Total RNA extracted from hTSCs grown under hypoxic or normaxic conditions was used to synthesize cDNA, which was used as a template in qRT-PCR using primers specific to Collagen-1 and Tenascin C. GAPDH was used as an internal control. Y- axis represents relative gene expression when compared to GAPDH expression levels. Ct values were normalized against hTSCs cultured under 20% O₂. At both oxygen conditions (5% and 20% O₂), there was no significant difference in the expression of collagen type I, but the expression of tenascin C in the hypoxic group was significantly higher than in the normaxic group (*P<0.05). B. Non-tenocyte related gene expression by hTSCs under the above two oxygen conditions.
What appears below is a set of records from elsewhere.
Section concurrency.
Context {V : Type} `{MetricVecLaws V}.
Abbreviation Collector := (MetricsCollector V).
Implicit Types (c : Collector) (k : SeriesKey).

(** An update through a handle [with_label_values] returned: the exported family changes only
    while the series is still in it. The watch loop alone creates these series, so a removed
    one does not come back before the handle is dropped. *)
Definition on_handle (ls : list str) (f : V -> V) (v : V) : V :=
  match mv_value v ls with Some _ => f v | None => v end.

(** [if bytes > gauge.get() { gauge.set(bytes) }]. *)
Definition raise ls (bytes : N) (v : V) : V :=
  if default 0 (mv_value v ls) <? bytes then mv_set ls bytes v else v.

Definition do_record (e : EnrichedOomEvent) (s : RecordStep) c : Collector :=
  let k := key_of_event e in
  match s with
  | RKills => upd_kills (mv_with (labels k)) c
  | RKillsInc => upd_kills (on_handle (labels k) (mv_inc (labels k))) c
  | RPerNode => upd_per_node (mv_inc [k_node k]) c
  | RMemory mt => upd_memory (mv_with (memory_labels k mt)) c
  | RMemoryRaise mt kb =>
      let ls := memory_labels k mt in
      upd_memory (on_handle ls (raise ls (f64_of_N (wrapping_mul kb 1024)))) c
  | RTimestamp => upd_timestamp (mv_with (labels k)) c
  | RTimestampSet =>
      upd_timestamp (on_handle (labels k) (mv_set (labels k) (f64_of_N (ev_timestamp e)))) c
  | RTrack => upd_last_seen <[k := ev_timestamp e]> c
  end.

Definition do_remove (d : RemoveStep) c : Collector :=
  match d with
  | DKills k => upd_kills (mv_delete (labels k)) c
  | DTimestamp k => upd_timestamp (mv_delete (labels k)) c
  | DMemory k mt => upd_memory (mv_delete (memory_labels k mt)) c
  | DEvicted k => upd_evicted (mv_inc [k_node k]) c
  end.

Record World := { col : Collector; recorder : Recorder; sweeper : Sweeper }.

Definition start : World := {| col := collector_new; recorder := RIdle; sweeper := SIdle |}.

(** The guard on [last_seen] is held by the sweeper. *)
Definition guard_held (s : Sweeper) : bool :=
  match s with SRemoving _ => true | _ => false end.

(** The removals the sweeper computes under the guard. *)
Definition removals (live : gmap SeriesKey N) (stale : list SeriesKey) : list RemoveStep :=
  stale ≫= (fun k => remove_program k (orphaned live k)).

Inductive step : World -> World -> Prop :=
| record_start e c s :
    step {| col := c; recorder := RIdle; sweeper := s |}
         {| col := c; recorder := Recording e (record_program e); sweeper := s |}
| record_call e r rest c s :
    (r = RTrack -> guard_held s = false) ->
    step {| col := c; recorder := Recording e (r :: rest); sweeper := s |}
         {| col := do_record e r c; recorder := Recording e rest; sweeper := s |}
| record_return e c s :
    step {| col := c; recorder := Recording e []; sweeper := s |}
         {| col := c; recorder := RIdle; sweeper := s |}
| record_outcome node o c s :
    step {| col := c; recorder := RIdle; sweeper := s |}
         {| col := collector_record_resolution_outcome node o c; recorder := RIdle;
            sweeper := s |}
| record_dropped node t c s :
    step {| col := c; recorder := RIdle; sweeper := s |}
         {| col := collector_record_dropped_total node t c; recorder := RIdle; sweeper := s |}
| pod_deleted ns pod now c r s :
    step {| col := c; recorder := r; sweeper := s |}
         {| col := note_pod_deleted ns pod now c; recorder := r; sweeper := s |}
| sweep_drain now ttl c r :
    let '(pending, due) := retain (fun _ removable_at => now <? removable_at)
                             (deleted_after c) in
    step {| col := c; recorder := r; sweeper := SIdle |}
         {| col := upd_deleted (fun _ => pending) c; recorder := r;
            sweeper := SDrained now ttl due |}
| sweep_scan now ttl due c r :
    let '(live, stale) := retain (keep_series due now ttl) (last_seen c) in
    step {| col := c; recorder := r; sweeper := SDrained now ttl due |}
         {| col := upd_last_seen (fun _ => live) c; recorder := r;
            sweeper := SRemoving (removals live stale) |}
| sweep_remove d rest c r :
    step {| col := c; recorder := r; sweeper := SRemoving (d :: rest) |}
         {| col := do_remove d c; recorder := r; sweeper := SRemoving rest |}
| sweep_return c r :
    step {| col := c; recorder := r; sweeper := SRemoving [] |}
         {| col := c; recorder := r; sweeper := SIdle |}.

Definition reachable (w : World) : Prop := rtc step start w.

(** ** What one call changes *)

Lemma on_handle_arity ls f v :
  mv_arity (f v) = mv_arity v -> mv_arity (on_handle ls f v) = mv_arity v.
Proof. unfold on_handle. by destruct (mv_value v ls). Qed.

Lemma raise_arity ls bytes (v : V) : mv_arity (raise ls bytes v) = mv_arity v.
Proof. unfold raise. case_match; [apply mv_set_arity|done]. Qed.

(** Neither the creation nor an update makes a series other than its own exist. *)
Lemma with_present ls ls' (v : V) :
  length ls = mv_arity v -> is_Some (mv_value (mv_with ls v) ls') ->
  ls = ls' \/ is_Some (mv_value v ls').
Proof. intros Hl. rewrite mv_with_value by done. case_decide; auto. Qed.

Lemma on_handle_present ls ls' f (v : V) :
  (forall l, ls <> l -> mv_value (f v) l = mv_value v l) ->
  is_Some (mv_value (on_handle ls f v) ls') -> ls = ls' \/ is_Some (mv_value v ls').
Proof.
  intros Hf. unfold on_handle. destruct (decide (ls = ls')) as [->|Hne]; [by left|].
  destruct (mv_value v ls); [rewrite Hf by done|]; auto.
Qed.

Lemma inc_elsewhere ls (v : V) l :
  length ls = mv_arity v -> ls <> l -> mv_value (mv_inc ls v) l = mv_value v l.
Proof. intros Hl Hne. rewrite mv_inc_value by done. by rewrite decide_False. Qed.

Lemma set_elsewhere ls x (v : V) l :
  length ls = mv_arity v -> ls <> l -> mv_value (mv_set ls x v) l = mv_value v l.
Proof. intros Hl Hne. rewrite mv_set_value by done. by rewrite decide_False. Qed.

Lemma raise_elsewhere ls bytes (v : V) l :
  length ls = mv_arity v -> ls <> l -> mv_value (raise ls bytes v) l = mv_value v l.
Proof. intros Hl Hne. unfold raise. case_match; [by apply set_elsewhere|done]. Qed.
Total RNA extracted from hTSCs grown under hypoxic or normaxic conditions was used to synthesize cDNA, which was used as a template in qRT-PCR using primers specific to PPARγ, Sox-9 and Runx-2. GAPDH was used as an internal control. Y- axis represents relative gene expression when compared to GAPDH expression. Ct values were normalized against hTSCs cultured under 20% O₂. The cellular expression of PPARγ, a marker for adipogenesis, was not significantly different in 5 and 20% O₂ conditions. However, Sox-9 and Runx-2 (markers for chondrogenesis and osteogenesis, respectively) were expressed at significantly lower levels when hTSCs were cultured at 5% O₂ condition in comparison to 20% O₂ (*P<0.05, respective to hTSCs that were under normaxic conditions).